Quelles diètes ont été comparées

Une équipe internationale de chercheurs, dirigée par l’Université Ben-Gurion en Israël, a donc décidé d’étudier un groupe de 224 participants, âgés en moyenne de 51 ans, et tous avec obésité ou niveaux élevés de graisses dans le sang.

Ces personnes ont été réparties en trois groupes et pendant 18 mois ont suivi un style alimentaire différent: régime méditerranéen, régime méditerranéen vert (donc avec de nombreux aliments végétaux et peu de viande) et un régime sain standard. Pour mesurer l’impact du régime sur la santé cérébrale, tous les participants ont été soumis à une imagerie par résonance magnétique juste avant et immédiatement après le régime.

Que s’est-il dégagé de l’étude

De cette étude, dont les résultats ont été publiés dans l’American Journal of Clinical Nutrition, deux éléments sont apparus qui ne doivent pas être sous-estimés: chez les personnes présentant des niveaux de sucre (ou glycémie) sous contrôle ou normaux, il y avait une réduction du volume cérébral plus marquée, c’est-à-dire un déclin cognitif moindre. La seconde concerne les trois régimes étudiés: le groupe qui à la fin de l’étude a montré les meilleurs résultats était celui ayant suivi le régime méditerranéen végétal.

Bien qu’il ne soit pas encore clair le mécanisme sous-jacent, les chercheurs ont pu observer une association directe entre la consommation de certains aliments végétaux et des niveaux inférieurs d’atrophie cérébrale.
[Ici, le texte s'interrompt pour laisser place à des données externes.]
(** The loop of [Stream] in pass 0 on a text it takes when the stream
    ends after it, and on a reader that delivers the same text and then
    fails: the failure is what it returns. *)
Lemma Stream_loop_fails_after (L : Library) (e : error) :
  is_EOF e = false ->
  forall (fuel : nat) (state : stateJSON) (keyBuffer j : bytes) (r : Reader)
         (v v' : pass_variables),
    fails_after r j e ->
    Stream_loop (jsonHandler L 0) fuel state keyBuffer (bytes_Reader j) v
    = Some (None, v') ->
    Stream_loop (jsonHandler L 0) fuel state keyBuffer r v
    = Some (Some (ContextError e), v').
Proof.
  intros He.
  assert (forall state, on_readErr e state = Some (ContextError e)) as Hon.
  { intros state. unfold on_readErr. now rewrite He. }
  assert (forall fuel k v v',
            Stream_loop (jsonHandler L 0) fuel stateJSONSeekingNextPair k [] v
            <> Some (None, v')) as Hend.
  { intros [|fuel] k v v'; discriminate. }
  induction fuel as [|fuel IH];
    intros state keyBuffer j r v v' Hf H; [discriminate|].
  inversion Hf as [e0 r0 | b e0 r0 | b r0 j0 e0 Hf0]; subst.
  - cbn [Stream_loop reader_Read bytes_Reader map] in H |- *.
    inversion H; subst. now rewrite Hon.
  - cbn [Stream_loop reader_Read bytes_Reader map] in H |- *.
    pose proof (switch_pass_0 L state keyBuffer b [] v) as Hsw.
    cbn [bytes_Reader map] in Hsw.
    destruct (switch (jsonHandler L 0) state keyBuffer b [] v)
      as [st' k' r'' v1|err v1|]; [|inversion H; subst; contradiction
                                    |discriminate H].
    destruct Hsw as [(-> & -> & Hsame) | [(-> & ->) | (j' & _ & Hlen & _)]].
    + rewrite (Hsame r0), Hon.
      destruct fuel as [|fuel]; [discriminate H|].
      cbn [Stream_loop reader_Read] in H. now inversion H.
    + now apply Hend in H.
    + simpl in Hlen. lia.
  - cbn [Stream_loop reader_Read bytes_Reader map] in H |- *.
    fold (bytes_Reader j0) in H.
    pose proof (switch_pass_0 L state keyBuffer b j0 v) as Hsw.
    destruct (switch (jsonHandler L 0) state keyBuffer b (bytes_Reader j0) v)
      as [st' k' r'' v1|err v1|]; [|inversion H; subst; contradiction
                                    |discriminate H].
    destruct Hsw as [(-> & -> & Hsame) | [(-> & ->) | (j' & -> & _ & Hr)]].
    + rewrite (Hsame r0). exact (IH _ _ j0 r0 _ _ Hf0 H).
    + now apply Hend in H.
    + destruct (Hr r0 e Hf0) as (r' & Hr' & E'). rewrite E'.
      exact (IH _ _ j' r' _ _ Hr' H).
Qed.

(** X18.  An error of the decompressor at the end of the stream is not
    lost.  Pass 0 reads the text to its end: when the text is an object
    that pass 0 takes, and the decompressor, having delivered it, fails
    instead of reporting the end of file (as it does when the checksum of
    the compressed stream does not match), on the read after the last
    byte or together with that byte, then the streaming reader returns
    that error and no reader. *)
Theorem error_at_the_end_of_the_stream_is_returned
    (L : Library) (name signingPublicKey : bytes) (file : File)
    (doc : layout) (trailing : bytes) (ms : list member) (r : Reader)
    (e : error) :
  os_Open L name = Ok file ->
  Seek file 0 = None ->
  zlib_NewReader L (contents file 0) = Ok r ->
  fails_after r (render doc trailing) e ->
  e <> io_EOF ->
  layout_ok doc trailing = true ->
  tokens doc = object_tokens ms ->
  ms <> [] ->
  forallb (member_ok L) ms = true ->
  StreamingReadAuthenticatedDataPackage L name signingPublicKey
  = Some (Err (ContextError (ContextError e))).
Proof.
  intros Ho Hs Hz Hf He Hlay Htok Hne Hok.
  assert (is_EOF e = false) as He' by (destruct e; auto; contradiction).
  destruct (Stream_tokens_document L 0 doc trailing
              (bytes_Reader (render doc trailing)) Hlay
              (delivers_bytes_Reader _)) as (v & E & _).
  rewrite Htok, (Stream_tokens_object L 0 ms fresh_summary Hne) in E.
  rewrite (handle_members_pass0 L ms Hok) in E. cbn [fst] in E.
  unfold Stream in E.
  apply Stream_loop_more_fuel with (fuel' := S (length r)) in E.
  2:{ pose proof (fails_after_length r _ e Hf) as Hlen.
      unfold bytes_Reader. rewrite length_map. lia. }
  pose proof (Stream_loop_fails_after L e He' _ _ _ _ r _ _ Hf E) as E'.
  unfold StreamingReadAuthenticatedDataPackage. rewrite Ho. simpl passes.
  unfold pass_body. rewrite Hs, Hz. unfold Stream. now rewrite E'.
Qed.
Le régime méditerranéen végétal, qui avait déjà émergé dans d’autres études comme l’un des meilleurs pour maintenir des niveaux de sucre bas, est en effet riche en certains aliments à haute teneur en polyphénols d’origine végétale, tels que le thé vert ou les smoothies d’une plante aquatique riche en protéines, la Mankai, tandis qu’il est pauvre en viandes rouges transformées.
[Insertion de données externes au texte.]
(** ** The database bootstrap (backend/config/database.js) *)

Record SslOptions : Type := mkSslOptions {
  rejectUnauthorized : bool;
}.

(** The object handed to [new Pool(...)].  [port] is the string found in
    the environment or the number 5432; [ssl] is [false] ([None]) or an
    options object. *)
Record PoolConfig : Type := mkPoolConfig {
  host : string;
  user : string;
  password : string;
  database : string;
  port : string + Z;
  ssl : option SslOptions;
}.

(** [process.env.NAME || fallback] at type string. *)
Definition env_or (value : option string) (fallback : string) : string :=
  match value with
  | Some s => if to_boolean s then s else fallback
  | None => fallback
  end.

(** The configuration of the pool, read off [process.env]. *)
Definition pool_config (env : gmap string string) : PoolConfig :=
  {| host := env_or (env !! "DB_HOST") "localhost";
     user := env_or (env !! "DB_USER") "postgres";
     password := env_or (env !! "DB_PASSWORD") "password";
     database := env_or (env !! "DB_NAME") "giftharmony_db";
     port := match env !! "DB_PORT" with
             | Some s => if to_boolean s then inl s else inr 5432
             | None => inr 5432
             end;
     ssl := if decide (env !! "NODE_ENV" = Some "production")
            then Some {| rejectUnauthorized := false |}
            else None |}.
De cette étude, il ressort que des niveaux de sucre réduits dans le sang peuvent, avec une alimentation saine et une activité physique régulière, également contribuer à limiter l’inflammation cérébrale: en particulier, « les polyphénols présents dans les aliments à base végétale – expliquent les auteurs – peuvent traverser la barrière hémato-encéphalique et aider à réduire l’inflammation cérébrale », essentielle pour la conservation des fonctions cognitives.